**TASK REQUIREMENTS:** State how many lines in the records below include the word "Hfix". Give nothing but that number.

**DATA TO USE:**
(** In local mode the loop uses its whole budget. *)
Lemma LoopRun_local cycle currentPrompt records prompts :
  LoopRun config request cycle currentPrompt records prompts ->
  IaCAgent.executionMode config = IaCAgent.LocalMode ->
  length records = IaCAgent.maxCycles config + 1 - cycle
  /\ Forall noOutputs records.
Proof.
  induction 1 as [cycle p Hgt | cycle p r0 Hle Hc Ht Hl Hb
                 | cycle p p' r0 records prompts Hle Hc Ht Hl Hfix Hrun IH];
    intro Hmode; cbn [length].
  - split; [lia | constructor].
  - rewrite (noOutputs_not_terminating r0 (Hl Hmode)) in Ht. discriminate.
  - destruct (IH Hmode) as [IH1 IH2]. split; [lia|].
    constructor; [exact (Hl Hmode) | exact IH2].
Qed.

(** After a failed pipeline with budget left the next prompt is the fix
    prompt built on the prompt of the failed cycle. *)
Lemma LoopRun_fix_prompt cycle currentPrompt records prompts :
  LoopRun config request cycle currentPrompt records prompts ->
  forall i r p b,
    nth_error records i = Some r -> nth_error prompts i = Some p ->
    IaCAgent.buildResult r = Some b -> IaCAgent.buildSucceeded b = false ->
    IaCAgent.cycle r < IaCAgent.maxCycles config ->
    nth_error prompts (S i) = Some (IaCAgent.generateFixPrompt p (Some b)).
Proof.
  induction 1 as [cycle p0 Hgt | cycle p0 r0 Hle Hc Ht Hl Hb
                 | cycle p0 p' r0 records prompts Hle Hc Ht Hl Hfix Hrun IH];
    intros i r p b Hr Hp Hbuild Hfail Hlt.
  - destruct i; discriminate.
  - destruct i as [|i]; [|destruct i; discriminate].
    cbn in Hr. injection Hr as <-. rewrite (Hb b Hbuild) in Hfail. discriminate.
  - destruct i as [|i]; cbn in Hr, Hp.
    + injection Hr as <-. injection Hp as <-.
      rewrite Hc in Hlt.
      destruct (LoopRun_started _ _ _ _ Hrun) as (r1 & records' & prompts' & _ & ->); [lia|].
      cbn. rewrite (Hfix b Hbuild Hfail Hlt). reflexivity.
    + cbn. exact (IH i r p b Hr Hp Hbuild Hfail Hlt).
Qed.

**ANSWER TO THE PROBLEM:** 3